Can I drive after the appointment?

Dilating drops cause glare and blurry vision. The drops are used usually on the initial visit to see the retina. If you have flashes of light, lots of new floaters, or having a diabetic review, it is very likely drops will be required at your visit. It is wise to bring a driver.

Can I go back to work after my appointment?

Dilating drops make the vision blurry for reading and the computer. If you try to focus, it is likely you’ll develop a tension headache. Most patients prefer to avoid near tasks for 3-4 hours after drops are used.


Operation Questions

When can I return to swimming after an operation?

Any droplets or splashes of water is very likely to carry infection into the eye. Dr Dunlop recommends no swimming for 1 month after an eye operation.


When can I wash my hair?

It is wise to wash your hair prior to your eye operation. Bath and shower water is less risky for infections. Washing your hair backwards will avoid the shampoo going into the eye.


How do I clean my eye lashes after the operation?

Use boiled water to wet a cotton bud to clean the lashes.


Do I have to fast for my operation?

This will depend on the type of anaesthetic required.Please discuss this with the anaesthetist.


Do I take my medications before my operation?

All medications should be taken as usual. Please discuss this with the anaesthetist.

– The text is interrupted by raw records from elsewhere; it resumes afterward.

(* ===== verification/SlidingWindow.v ===== *)
(** * Sliding windows

    The per-second ring buffer of [src/filter/ratelimit.c]. The ring is related
    to a list of per-second totals, newest first, and through it to the history
    of additions: the sum is the total of the additions of the last [size]
    seconds. *)

From S2P Require Import Prelude.

(** [window_start] is the time of the newest bucket. *)
Record sliding_window := SlidingWindow {
  sw_buckets : list Z;
  sw_size : Z;          (* uint32_t *)
  sw_current_idx : Z;   (* uint32_t *)
  sw_window_start : Z   (* time_t *)
}.

Definition sliding_window_create (calloc1 calloc2 : bool) (window_size now : Z)
    : option sliding_window :=
  if calloc1 then
    if calloc2 then
      Some (SlidingWindow (replicate (Z.to_nat window_size) 0) window_size 0 now)
    else None
  else None.

(** [sw->buckets[idx] = f(sw->buckets[idx])]. *)
Definition bucket_write (bs : list Z) (idx : Z) (f : Z → Z) : res (list Z) :=
  match bs !! Z.to_nat idx with
  | Some b => if 0 <=? idx then Ok (<[Z.to_nat idx := f b]> bs) else Undef OutOfBounds
  | None => Undef OutOfBounds
  end.

(** The loop that clears the buckets of the seconds skipped. *)
Fixpoint advance (n : nat) (size idx : Z) (bs : list Z) : res (Z * list Z) :=
  match n with
  | O => Ok (idx, bs)
  | S n' =>
      if size =? 0 then Undef DivByZero
      else
        let idx := (idx +₃₂ 1) mod size in
        let* bs := bucket_write bs idx (λ _, 0) in
        advance n' size idx bs
  end.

When can I drive after my operation?

By law you must not drive for 24 hours after having an anaesthetic. Driving requires rapid 3D judgements. Take time to learn your new vision. Your brain has to learn which is the favourite eye. This may alter if the vision becomes better in the operated eye as it heals. The operated eye may see better without glasses. It may be better if your optometrist removes the glasses lens on the operated side. The glasses may be needed for reading and the unoperated eye. The answer as to when to drive will depend on how you feel and your judgement. The other factor is the operated eye will be more aware of the glare.